Deep learning for Image and Video Super-Resolution

Published in

Mingle Sport

10 min readSep 28, 2022

Mingle Blog Post
September 28, 2022
By François Bertholom

Introduction

This work was done as part of an internship at Mingle Sport between June and August 2022, and this blog post aims to present the obtained results in a simple way, to make it accessible to a broad audience.
From a computer’s perspective, images are nothing more than collections of numbers, represented as a myriad of small squares called pixels. For each pixel, three numbers indicate the intensities of red, green, and blue, at the corrosponding specific spot in the picture. The more pixels are used to represent an image, the higher resolution it is — indeed more pixels means we can describe finer details.
There are different ways of degrading a high-resolution image into a low-resolution one, and the process can generally be described as a series of operations including optical or motion-related distorsions, blurring, noise, and undersampling.
The problem of super-resolution is to retrieve a plausible high-resolution version of a low-resolution input, i.e. to reverse the generic degradation process we just described. In this post, we use deep neural networks to perform super-resolution. They are a specifid kind of statistical learning method, which means that they are trained and learn to carry out a specific task, based on example data. We briefly describe their functioning and base principles in the first part.

Video 1: Left: Original ; Right: Super-Resolution

No matter how powerful neural networks are, we cannot but notice that the super-resolution problem is ill-posed, since it does not have a unique solution. In-deed, multiple high-resolution images can lead to the same low-resolution version post-degradation.
Thus, we are not trying to retrieve an exact image, rather an element of the
manifold of realistic high-resolution images.
Defining “realistic” is not an easy thing to do. We will see that pixel-
based metrics lead to models producing images that are faithful to the original low-resolution version, but that lack details. We will use more sophisticated criteria to obtain more satisfactory results.
Once we have built a solid single-image super-resolution algorithm, the next step is to adapt it to videos. This is easier said than done, though. Not only do we need to add artificial details to a low-resolution image like we would for single images, but we must also ensure that the video is temporally coherent. To put it another way, videos have the advantage of offering more information to process compared to single images, but guaranteeing time-coherence is a difficult challenge.

1 How do neural networks learn?

1.1 Neural networks are (very) complicated functions

Before introducing neural networks, we need to understand the idea behind the notion of function.
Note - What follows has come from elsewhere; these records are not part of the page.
(* ===== verification/AuthorizationSample.v ===== *)
(** * A concrete authorization

    A sprint is planned, submitted and approved, a scheduler takes its lease and
    creates the attempt, and the delivery of [DeliverySample] is approved. The
    witnesses of the authorization properties evaluate on this history. *)

From S2P Require Import Prelude GoLib Fault Contracts Identity RunState LeasePaths.
From S2P Require Import ControlMemory Governance ControlRefinement AttemptRecords Postgres DeliveryContracts.
From S2P Require Import Leases LeaseSets LeaseExpansion DeliveryScopes DeliveryLeases DeliverySample LeaseSafety.
From S2P Require Import PgTables PgEvents PgLogic PgControl PgEffects PgSample PgRefinement PgStreams.
From S2P Require Import Queue Outbox ProjectionDeliveries RunProjection RunReplay StreamEffects PgSystem.
From S2P Require Import WorkerResults Attempts AttemptEffects Authorizations AuthorizationEffects.
From S2P Require Import PgProperties AttemptProperties AuthorizationProperties SystemSample.

Module Approving.
Import Sample Session Documents.

#[export] Instance uuid_canonical : UuidLaws.
Proof. done. Qed.
#[export] Instance approvals_roundtrip : AuthorizationLaws.
Proof. by intros [] j _ _ [= <-]. Qed.

(** Statements are counted from a number that makes the attempt the one of the request. *)
Definition q0 : DB Forja := mkDB
  (mkForja _ (mkCanonical _ {[store_scope home]} ∅ ∅ ∅ ∅) (mkStream _ [] [] 0 ∅ ∅ ∅ [] ∅)
     (mkWork ∅ None (mkTables ∅ ∅ ∅))) 0 25.
Definition order (op : operation) (s : DB Forja) : DB Forja := (perform home op s).2.
Definition q3 : DB Forja := order approve (order submit (order plan q0)).

Definition scheduler : LeaseKey := mkLeaseKey uuid1 uuid1 "scheduler" "main".
Definition hold : lease_op := OpAcquire home scheduler "sched" Hour.
Definition q4 : DB Forja := (on_leases (run_op hold) q3).2.
Definition create_attempt : attempt_op :=
  AttemptCreate run_id "queued" (md "key-0007") (mkLeaseProof scheduler "sched" 1).
Definition q5 : DB Forja := (attempt_run home create_attempt q4).2.

Definition approver : CommandMetadata := md "key-0008".
Abbreviation approving := (AuthorizeDelivery home request approver).
Definition q6 : DB Forja := (approving q5).2.

(** ** The history *)

Abbreviation steps := (rtc (system anything)).

Lemma ordered op s : steps s (order op s).
Proof.
  apply rtc_once. exists (ByCommand home op). split; [done|]. unfold order.
  destruct (perform home op s) as [r s'] eqn:Hrun. by exists r.
Qed.

Lemma reach_q5 : steps q0 q5.
Proof.
  etrans; [apply (ordered plan)|]. etrans; [apply (ordered submit)|]. etrans; [apply (ordered approve)|].
  fold q3. transitivity q4; apply rtc_once.
  - exists (ByLease hold). split; [done|]. unfold q4. destruct (on_leases (run_op hold) q3) as [r s'] eqn:Hrun. by exists r.
  - exists (ByAttempt home create_attempt). split; [done|]. unfold q5.
    destruct (attempt_run home create_attempt q4) as [r s'] eqn:Hrun. by exists r.
Qed.

Lemma q0_fresh : fresh (tables q0).
Proof. by split. Qed.

Lemma approved : ∃ auth, approving q5 = (Ok auth, q6).
Proof.
  assert (is_ok (approving q5).1 = true) as Hok by (vm_compute; reflexivity).
  unfold q6. destruct (approving q5) as [[auth|e] s']; [by exists auth|done].
Qed.

Lemma approve_step : steps q5 q6.
Proof.
  apply rtc_once. exists (ByAuthorization home request approver). split; [done|].
  destruct approved as [auth Hrun]. exists (Ok auth). exact Hrun.
Qed.

Lemma reach_q6 : steps q0 q6.
Proof. etrans; [exact reach_q5|exact approve_step]. Qed.

Lemma key_unused :
  idempotency_keys (canonical (tables q5)) !!
    (tenantID home, authorize_scope home request, IdempotencyKey approver) = None.
Proof. vm_compute. reflexivity. Qed.

(** ** Witnesses *)

Lemma authorization_earned_witness :
  ∃ auth r a, approving q5 = (Ok auth, q6) ∧ da_Request auth = request ∧ da_ApprovedBy auth = "alice" ∧
    eligible home request (tables q5) r a.
Proof.
  destruct approved as [auth Hrun].
  destruct (authorization_earned home request approver q5 auth q6 Hrun key_unused)
    as (Hreq & Hby & _ & _ & _ & _ & (r & a & Hel & _) & _).
  exists auth, r, a. exact (conj Hrun (conj Hreq (conj Hby Hel))).
Defined.

Lemma authorization_durable_witness :
  ∃ auth s, approving q5 = (Ok auth, q6) ∧
    GetDeliveryAuthorization home delivery attempt q6 = (Ok (Some auth), s) ∧ tables s = tables q6.
Proof.
  destruct approved as [auth Hrun].
  assert (forallb ValidString (authorization_texts auth) = true) as Htexts.
  { assert (forallb ValidString (match (approving q5).1 with Ok a => authorization_texts a | Err _ => [] end) = true) as Hx
      by (vm_compute; reflexivity). rewrite Hrun in Hx. exact Hx. }
  destruct (authorization_durable q0 q5 home request approver auth q6 q6 q0_fresh reach_q5 Hrun key_unused Htexts)
    as (s & Hget & Ht); [constructor|].
  exists auth, s. exact (conj Hrun (conj Hget Ht)).
Defined.

Lemma authorizations_bind_witness :
  ∃ e original, e ∈ events (stream (tables q6)) ∧ lawful_approval (tables q6) e original.
Proof.
  destruct approved as [auth Hrun].
  assert (∃ auth s, GetDeliveryAuthorization home delivery attempt q6 = (Ok (Some auth), s)) as (auth' & s & Hget).
  { assert (match (GetDeliveryAuthorization home delivery attempt q6).1 with Ok (Some _) => true | _ => false end = true) as Hx
      by (vm_compute; reflexivity).
    destruct (GetDeliveryAuthorization home delivery attempt q6) as [[[a|]|] s]; [by exists a, s|done..]. }
  destruct (authorizations_bind q0 q6 home delivery attempt auth' s q0_fresh reach_q6 Hget)
    as (e & original & He & _ & _ & Hl & _).
  exists e, original. exact (conj He Hl).
Defined.
End Approving.
Definition receiptFences (request : DeliveryRequest) (leaseSet : LeaseSet)
    (storageTenantID storageRepositoryID : string) : result (list DeliveryLeaseFence) :=
  _ ← fail_if (bool_decide (ls_OwnerID leaseSet = "") || Nat.eqb (length (ls_Leases leaseSet)) 0)
        (plain_error "lease set has no ownership proof");
  fences ← loop (λ fences lease,
    let key := l_LeaseKey lease in
    _ ← fail_if (negb (bool_decide (l_OwnerID lease = ls_OwnerID leaseSet)) || (l_FencingToken lease <? 1)%Z ||
                 negb (bool_decide (k_TenantID key = storageTenantID)) ||
                 negb (bool_decide (k_RepositoryID key = storageRepositoryID)))
          (plain_error "lease set contains inconsistent ownership proof");
    Ok (fences ++ [mkFence (k_ResourceType key) (k_ResourceID key) (l_OwnerID lease) (l_FencingToken lease)]))
    [] (ls_Leases leaseSet);
  let fences := merge_sort fence_le fences in
  _ ← fail_if (negb (bool_decide (fence_key <$> fences = ExpectedDeliveryFenceKeys request)))
        (plain_error "lease set fences disagree with approved delivery scopes");
  Ok fences.

(** [publicationReceiptTimes]: when the receipt was created and published. *)
Definition recordedPublicationTimes `{DeliveryJson} (record : DeliveryPublication) : result (Time * Time) :=
  match receipt_of_json (pi_ReceiptJSON (dp_Intent record)) with
  | Err e => Err (Errorf (Lit "decode recorded publication receipt timestamp: %w") e)
  | Ok receipt =>
      _ ← fail_if (IsZero (rt_CreatedAt receipt) || IsZero (rt_PublishedAt receipt) ||
                   Before (rt_PublishedAt receipt) (rt_CreatedAt receipt))
            (plain_error "recorded publication receipt has inconsistent operation timestamps");
      Ok (rt_CreatedAt receipt, rt_PublishedAt receipt)
  end.

Definition recordedPublicationTime `{DeliveryJson} (record : DeliveryPublication) : result Time :=
  timestamps ← recordedPublicationTimes record;
  Ok timestamps.2.

(** [invalidPublicationRefConflict]: an observation that no reference can explain. *)
Definition invalidPublicationRefConflict (err : error) : option error :=
  match As_invalid err with
  | Some invalid => Some (Errorf (Lit "%w: %v") ErrPublicationConflict)
  | None => None
  end.

Definition publicationRefReadError (err : error) : error :=
  match invalidPublicationRefConflict err with Some cause => cause | None => err end.

(** The output of [git for-each-ref], taken apart. *)
Definition parsePublicationRef (publicationRef output : string) : result (option string) :=
  let output := TrimSpace output in
  let invalid m := Err (invalidPublicationRefObservation (plain_error m)) in
  if bool_decide (output = "") then Ok None
  else
    match Split_byte (chr 10) output with
    | [line] =>
        match Split_byte (chr 0) line with
        | [name; objecttype; objectname; symref] =>
            if bool_decide (name = publicationRef) && bool_decide (objecttype = "commit") &&
               bool_decide (symref = "") && match_classes fullObjectIDPattern objectname
            then Ok (Some objectname)
            else invalid "publication ref is symbolic or does not identify a canonical commit"
        | _ => invalid "publication ref is symbolic or does not identify a canonical commit"
        end
    | _ => invalid "publication ref lookup was ambiguous"
    end.

(** ** Computations *)

(** An error kept as a value. *)
Definition handle {S A} (m : M error S A) : M error S (result A) := λ s, let '(r, s') := m s in (Ok r, s').

(** [fmt.Errorf(text, err)] around a failure. *)
Definition annotated {S A} (text : message) (m : M error S A) : M error S A := λ s,
  match m s with
  | (Ok a, s') => (Ok a, s')
  | (Err e, s') => (Err (Errorf text e), s')
  end.

Section git.
Context {G : Type} `{Host G}.
Abbreviation Git := (M error G).

Definition canonicalDirectory (value label : string) : Git string :=
  if contains_byte (chr 0) value || contains_byte (chr 13) value || contains_byte (chr 10) value ||
     negb (IsAbs value) || negb (bool_decide (Clean value = value))
  then throw (ErrorString (Sprintf "%s path must be absolute, clean, and single-line" [label]))
  else
    info ← annotated (Sprintf "stat %s path: %w" [label]) (Lstat value);
    if fi_symlink info || negb (fi_dir info)
    then throw (ErrorString (Sprintf "%s path must be a real directory" [label]))
    else annotated (Sprintf "resolve %s path: %w" [label]) (EvalSymlinks value).

(** [NewPublicationService]; [given] says that no collaborator is nil. *)
Definition NewPublicationService `{Schemas} (given : bool) (store : PgStore) (authority : RepositoryAuthority)
    : Git PublicationService :=
  _ ← lift (fail_if (negb given)
        (plain_error "worktree manager, publication journal, and lease repository are required"));
  _ ← lift (wrapped "repository authority: %w"
        (ValidateRepositoryIdentity (ra_TenantID authority) (ra_RepositoryID authority)));
  physicalRepository ← canonicalDirectory (ra_RepositoryPath authority) "repository authority";
  repositoryIdentity ← annotated (Lit "stat repository authority: %w") (Stat physicalRepository);
  match NewRegistry with
  | Some err => throw (Errorf (Lit "compile canonical schemas: %w") err)
  | None => mret (mkService store
      (mkRepositoryAuthority (ra_TenantID authority) (ra_RepositoryID authority) physicalRepository)
      repositoryIdentity)
  end.

Definition verifyRepositoryAuthority (s : PublicationService) : Git unit :=
  let path := ra_RepositoryPath (sv_authority s) in
  physicalRepository ← canonicalDirectory path "repository authority";
  currentIdentity ← annotated (Lit "stat repository authority: %w") (Stat physicalRepository);
  if negb (bool_decide (physicalRepository = path)) ||
     negb (SameFile (sv_repositoryIdentity s) currentIdentity)
  then throw (plain_error "publication service repository authority changed on disk")
  else mret tt.

Definition observePublicationRef (s : PublicationService) (publicationRef : string) : Git (option string) :=
  _ ← verifyRepositoryAuthority s;
  output ← annotated (Lit "inspect publication ref: %w")
             (manager_git (ra_RepositoryPath (sv_authority s))
                ["for-each-ref"; "--format=%(refname)%00%(objecttype)%00%(objectname)%00%(symref)";
                 "--count=2"; publicationRef]);
  _ ← verifyRepositoryAuthority s;
  lift (parsePublicationRef publicationRef output).

(** The arguments of the compare-and-swap. *)
Definition zeroCommit : string := string_of (replicate 40 (chr 48)).
Definition cas_arguments (intent : DeliveryPublicationIntent) : list string :=
  ["update-ref"; "--no-deref"; pi_PublicationRef intent; pi_ResultCommit intent;
   default zeroCommit (pi_PublicationPreviousCommit intent)].

(** What an update that failed left behind. *)
Definition afterFailedUpdate (s : PublicationService) (intent : DeliveryPublicationIntent) (updateErr : error)
    : Git unit :=
  observed ← handle (observePublicationRef s (pi_PublicationRef intent));
  match observed with
  | Err observeErr =>
      match invalidPublicationRefConflict observeErr with
      | Some cause => throw (publicationRefConflict None cause)
      | None => throw (Joined (Errorf (Lit "compare-and-swap publication: %w") updateErr) observeErr)
      end
  | Ok observed =>
      if bool_decide (observed = Some (pi_ResultCommit intent)) then mret tt
      else if optionalCommitEqual observed (pi_PublicationPreviousCommit intent)
      then throw (Errorf (Lit "compare-and-swap publication did not complete: %w") updateErr)
      else throw (publicationRefConflict observed
             (Errorf (Lit "%w: publication ref moved during compare-and-swap") ErrPublicationConflict))
  end.

Definition applyPublicationCAS (s : PublicationService) (intent : DeliveryPublicationIntent) : Git unit :=
  observed ← handle (observePublicationRef s (pi_PublicationRef intent));
  match observed with
  | Err err =>
      match invalidPublicationRefConflict err with
      | Some cause => throw (publicationRefConflict None cause)
      | None => throw err
      end
  | Ok observed =>
      if bool_decide (observed = Some (pi_ResultCommit intent)) then mret tt
      else if negb (optionalCommitEqual observed (pi_PublicationPreviousCommit intent))
      then throw (publicationRefConflict observed
             (Errorf (Lit "%w: publication ref is not at the approved previous commit") ErrPublicationConflict))
      else
        _ ← verifyRepositoryAuthority s;
        updated ← handle (manager_gitMutation (ra_RepositoryPath (sv_authority s)) (cas_arguments intent));
        match updated with
        | Ok _ => verifyRepositoryAuthority s
        | Err updateErr => afterFailedUpdate s intent updateErr
        end
  end.

(** ** Intents *)

Section intents.
Context `{Sha256, DeliveryJson, Schemas}.

(** The checks that [publicationIntent] and [journaledRecoveryIntent] start with;
    the first compares the resolved repository once more ([strict]). *)
Definition publicationAuthority (s : PublicationService) (strict : bool) (request : DeliveryRequest)
    (result : CommitResult) (leaseSet : LeaseSet) : Git (string * string * list DeliveryLeaseFence) :=
  let authority := sv_authority s in
  _ ← verifyRepositoryAuthority s;
  _ ← lift (ValidateDeliveryRequest request);
  physicalRepository ← canonicalDirectory (rq_RepositoryPath request) "delivery repository";
  _ ← lift (fail_if (negb (bool_decide (rq_TenantID request = ra_TenantID authority)) ||
                     negb (bool_decide (rq_RepositoryID request = ra_RepositoryID authority)) ||
                     negb (bool_decide (physicalRepository = ra_RepositoryPath authority)))
        (plain_error "delivery request does not match the publication service repository authority"));
  '(storageTenantID, storageRepositoryID) ←
    lift (RepositoryStorageIdentity (rq_TenantID request) (rq_RepositoryID request));
  _ ← lift (fail_if (negb (bool_decide (ls_LeaseSetID leaseSet = rq_AttemptID request)))
        (plain_error "lease set ID must equal the approved attempt ID"));
  resolved ← resolveRequest (set_repository request (ra_RepositoryPath authority));
  _ ← lift (fail_if (strict && negb (bool_decide (re_repositoryPhysical resolved = ra_RepositoryPath authority)))
        (plain_error "resolved delivery repository changed after authority validation"));
  recomputed ← inspectCommitResult resolved (cr_ResultCommit result);
  _ ← verifyRepositoryAuthority s;
  _ ← lift (fail_if (negb (sameCommitResult result recomputed))
        (plain_error "supplied result identity disagrees with Git"));
  fences ← lift (receiptFences request leaseSet storageTenantID storageRepositoryID);
  mret (storageTenantID, storageRepositoryID, fences).

(** The intent whose authority and receipt have these bytes. *)
Definition intentOf (request : DeliveryRequest) (result : CommitResult) (leaseSet : LeaseSet)
    (storageTenantID storageRepositoryID authorityJSON receiptJSON : string) : DeliveryPublicationIntent :=
  let unsigned identity := mkIntent (rq_DeliveryID request) storageTenantID storageRepositoryID
    (rq_AttemptID request) (ls_LeaseSetID leaseSet) (rq_LeaseTTLMS request) (rq_PublicationRef request)
    (rq_PublicationPreviousCommit request) (cr_ResultCommit result) (hexText (Sum256 authorityJSON))
    (hexText (Sum256 receiptJSON)) identity receiptJSON in
  unsigned (hexText (Sum256 (identityJSON (unsigned "")))).

Definition schema_checked (text name data : string) : result unit :=
  match ValidateJSON name data with Some e => Err (Errorf (Lit text) e) | None => Ok tt end.

Definition canonical_bytes (encoded : result string) (bytes text : string) : result unit :=
  match encoded with
  | Ok canonical => fail_if (negb (bool_decide (canonical = bytes))) (plain_error text)
  | Err _ => Err (plain_error text)
  end.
Mathematically, a function is simply a mapping between two sets. For instance, there exists a function that maps every human being to their first name. If we are trying to classify images, we want to approximate the function that perfectly maps an image to its class. This is quite a broad definition, and anything can be modeled using a function. In the case of super-resolution, we are trying to retrieve a function that maps a low-resolution image to a plausible and visually
pleasing high-resolution version. We make the assumption that such a function exists, and try to reconstruct it in the most accurate way possible.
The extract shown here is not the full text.